Anna was still wondering when and in what conjunction of circumstances the much-married Laura had acquired a partner so conspicuous for his personal charms, when the young man returned to announce: "She says it's all right, if you don't mind seeing her in bed."

He drew aside to let Anna pass, and she found herself in a dim untidy scented room, with a pink curtain pinned across its single window, and a lady with a great deal of fair hair and uncovered neck smiling at her from a pink bed on which an immense powder-puff trailed.

"You don't mind, do you? He costs such a frightful lot that I can't afford to send him off," Mrs. Birch explained, extending a thickly-ringed hand to Anna, and leaving her in doubt as to whether the person alluded to were her masseur or her husband. Before a reply was possible there was a convulsive stir beneath the pink expanse, and something that resembled another powder-puff hurled itself at Anna with a volley of sounds like the popping of Lilliputian champagne corks. Mrs. Birch, flinging herself forward, gasped out: "If you'd just give him a caramel...there, in that box on the dressing-table...it's the only earthly thing to stop him..." and when Anna had proffered this sop to her assailant, and he had withdrawn with it beneath the bedspread, his mistress sank back with a laugh.

"Isn't he a beauty? The Prince gave him to me down at Nice the other day--but he's perfectly awful," she confessed, beaming intimately on her visitor. In the roseate penumbra of the bed-curtains she presented to Anna's startled gaze an odd chromo-like resemblance to Sophy Viner, or a suggestion, rather, of what Sophy Viner might, with the years and in spite of the powder-puff, become. Larger, blonder, heavier-featured, she yet had glances and movements that disturbingly suggested what was freshest and most engaging in the girl; and as she stretched her bare plump arm across the bed she seemed to be pulling back the veil from dingy distances of family history.
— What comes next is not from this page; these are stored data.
(* ===== verification/Cluster.v ===== *)
(** * A cluster of modules

    An application that routes its invocations ([App]), the rpc client of every session it
    has made, the messages between them and the servers of the instances ([RemoteCall]), as
    one machine: [Invoke] of [app/app.go] is a routing step followed by a call on the
    session it found; between the two, and at every point where the application holds no
    lock, anything else may happen.

    The sessions' clients, requests and replies are kept by the session ([link]); a
    server is found at the address of the session's node, and shared by all sessions
    to that address. *)
From S2P Require Import Prelude Registry Selector App RpcArgs NatsClient RpcServer RemoteCall ModuleCalls.
#[local] Open Scope mq_scope.
#[local] Open Scope string_scope.
#[local] Open Scope list_scope.
#[local] Open Scope Z_scope.

(** The rpc side of a session. *)
Record link (J Sp : Type) := mkLink {
  ln_client : NatsClient; ln_requests : list RPCInfo; ln_replies : list ResultInfo;
  ln_issued : gmap string (string * list (gval J Sp)) }.
Arguments mkLink {J Sp}.
Arguments ln_client {J Sp}.
Arguments ln_requests {J Sp}.
Arguments ln_replies {J Sp}.
Arguments ln_issued {J Sp}.

(** What a process installs in the server of an instance, and the server as it starts. *)
Record host (J Sp : Type) := mkHost {
  h_control : bool; h_listener : option (RPCListener (gval J Sp)); h_ServerRPCHandler : RPCInfo -> ResultInfo -> option string;
  h_RpcCompleteHandler : RPCInfo -> option string; h_type : string; h_stack : string; h_server : RPCServer (gval J Sp) }.
Arguments mkHost {J Sp}.
Arguments h_control {J Sp}.
Arguments h_listener {J Sp}.
Arguments h_ServerRPCHandler {J Sp}.
Arguments h_RpcCompleteHandler {J Sp}.
Arguments h_type {J Sp}.
Arguments h_stack {J Sp}.
Arguments h_server {J Sp}.

(** The listener as the server calls it. *)
Section Host.
Context {J Sp : Type} (h : host J Sp).

Definition h_has_listener : bool := bool_decide (is_Some (h_listener h)).

Definition h_NoFoundFunction (fn : string) : result string (FunctionInfo (gval J Sp)) :=
  match h_listener h with Some l => rl_NoFoundFunction l fn | None => Err "" end.

Definition h_BeforeHandle (q : RPCInfo) : option string :=
  match h_listener h with Some l => rl_BeforeHandle l (Fn q) q | None => None end.

Definition h_OnError (q : RPCInfo) : option string :=
  match h_listener h with Some l => rl_OnError l (Fn q) q | None => None end.

Definition h_OnComplete (q : RPCInfo) : option string :=
  match h_listener h with Some l => rl_OnComplete l (Fn q) q | None => None end.
End Host.

(** [k_servers] holds the servers that have changed since they started, by address;
    [k_routed] every routing that found a session. *)
Record cluster (Sel J Sp : Type) := mkCluster {
  k_app : DefaultApp Sel; k_links : gmap pref (link J Sp); k_servers : gmap string (RPCServer (gval J Sp));
  k_routed : list (string * pref) }.
Arguments mkCluster {Sel J Sp}.
Arguments k_app {Sel J Sp}.
Arguments k_links {Sel J Sp}.
Arguments k_servers {Sel J Sp}.
Arguments k_routed {Sel J Sp}.

Inductive cluster_event (J Sp : Type) :=
| KRoute (schedule : list (list action)) (filter : string) (filters : list Filter)
    (** [GetRouteServer], with what other goroutines do meanwhile *)
| KCall (i : nat) (fn : string) (params : list (gval J Sp)) (published : bool) (start : Z)
    (** [Call] on the session of the [i]-th routing *)
| KCallNR (i : nat) (fn : string) (params : list (gval J Sp)) (published : bool) (cid : string) (start : Z)
| KLink (p : pref) (e : sys_event J Sp)
    (** another step of a session's client, its messages or its server *)
| KWatch (node : Node).
    (** the watcher drops an instance *)
Arguments KRoute {J Sp}.
Arguments KCall {J Sp}.
Arguments KCallNR {J Sp}.
Arguments KLink {J Sp}.
Arguments KWatch {J Sp}.

Section Cluster.
Context {Sel J Sp : Type} `{ServiceSelector Sel} (subscribe_error : Node -> option string) (mapRoute : option (string -> string)).
Abbreviation V := (gval J Sp).
Context (json_map : J -> result string bytes) (unjson_map : bytes -> result string J)
        (json_mapstr : gmap string string -> result string bytes) (unjson_mapstr : bytes -> result string (gmap string string))
        (json_span : Sp -> result string bytes) (unjson_span : bytes -> result string Sp) (ExtractSpan : Sp -> Sp)
        (serializers : list (RPCSerialize J Sp)) (as_error : V -> out_err)
        (hosts : string -> host J Sp) (gen_cid : pref -> nat -> string) (hostname : string) (rpc_expired : Z).

Definition new_link : link J Sp := mkLink NewNatsClient [] [] ∅.

Definition server_at (addr : string) (k : cluster Sel J Sp) : RPCServer V :=
  match k_servers k !! addr with Some s => s | None => h_server (hosts addr) end.

(** A step of a session and of the server at its address. *)
Definition host_step (p : pref) (addr : string) : system J Sp -> sys_event J Sp -> option (system J Sp) :=
  let h := hosts addr in
  sys_step json_map unjson_map json_mapstr unjson_mapstr json_span unjson_span ExtractSpan serializers as_error (h_control h)
    (h_has_listener h) (h_NoFoundFunction h) (h_BeforeHandle h) (h_OnError h) (h_OnComplete h) (h_ServerRPCHandler h)
    (h_RpcCompleteHandler h) (h_type h) (h_stack h) (gen_cid p) hostname None rpc_expired.

Definition link_step (p : pref) (e : sys_event J Sp) (k : cluster Sel J Sp) : option (cluster Sel J Sp) :=
  x ← proxies (k_app k) !! p; l ← k_links k !! p;
  let addr := Address (px_node x) in
  y ← host_step p addr (mkSystem (ln_client l) (server_at addr k) (ln_requests l) (ln_replies l) (ln_issued l)) e;
  Some (mkCluster (k_app k) (<[p := mkLink (y_client y) (y_requests y) (y_replies y) (y_issued y)]> (k_links k))
          (<[addr := y_server y]> (k_servers k)) (k_routed k)).

(** Every proxy has a client from the moment it is made ([NewServerSession]). *)
Definition with_app (a : DefaultApp Sel) (routed : list (string * pref)) (k : cluster Sel J Sp) : cluster Sel J Sp :=
  mkCluster a (k_links k ∪ ((fun _ => new_link) <$> proxies a)) (k_servers k) (k_routed k ++ routed).

(** A client is told to stop only by whoever closes its proxy. *)
Definition link_event (p : pref) (e : sys_event J Sp) (k : cluster Sel J Sp) : bool :=
  match e with
  | YCall _ _ _ _ | YCallNR _ _ _ _ _ => false
  | YClient EvStop => match proxies (k_app k) !! p with Some x => (0 <? px_done x)%nat | None => false end
  | _ => true
  end.

Definition cluster_step (k : cluster Sel J Sp) (e : cluster_event J Sp) : option (cluster Sel J Sp) :=
  match e with
  | KRoute schedule filter filters =>
      match GetRouteServer subscribe_error mapRoute filter filters (k_app k <| others := schedule |>) with
      | Done a (Ok p) => Some (with_app a [(filter, p)] k)
      | Done a (Err _) => Some (with_app a [] k)
      | _ => None
      end
  | KCall i fn params published start => c ← k_routed k !! i; link_step c.2 (YCall fn params published start) k
  | KCallNR i fn params published cid start => c ← k_routed k !! i; link_step c.2 (YCallNR fn params published cid start) k
  | KLink p e => if link_event p e k then link_step p e k else None
  | KWatch node =>
      match Watcher node (k_app k) with Done a _ => Some (with_app a [] k) | _ => None end
  end.

Definition cluster_run : list (cluster_event J Sp) -> cluster Sel J Sp -> option (cluster Sel J Sp) := run_steps cluster_step.

Definition cluster_init (s : Sel) : cluster Sel J Sp := mkCluster (mkApp ∅ ∅ ∅ s []) ∅ ∅ [].
End Cluster.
"Do sit down, if there's a place to sit on," she cordially advised; adding, as Anna took the edge of a chair hung with miscellaneous raiment: "My singing takes so much time that I don't get a chance to walk the fat off--that's the worst of being an artist."

Anna murmured an assent. "I hope it hasn't inconvenienced you to see me; I told Mr. Birch--"

"Mr. WHO?" the recumbent beauty asked; and then: "Oh, JIMMY!" she faintly laughed, as if more for her own enlightenment than Anna's.

The latter continued eagerly: "I understand from Mrs. Farlow that your sister was with you, and I ventured to come up because I wanted to ask you when I should have a chance of finding her."

Mrs. McTarvie-Birch threw back her head with a long stare. "Do you mean to say the idiot at the door didn't tell you? Sophy went away last night."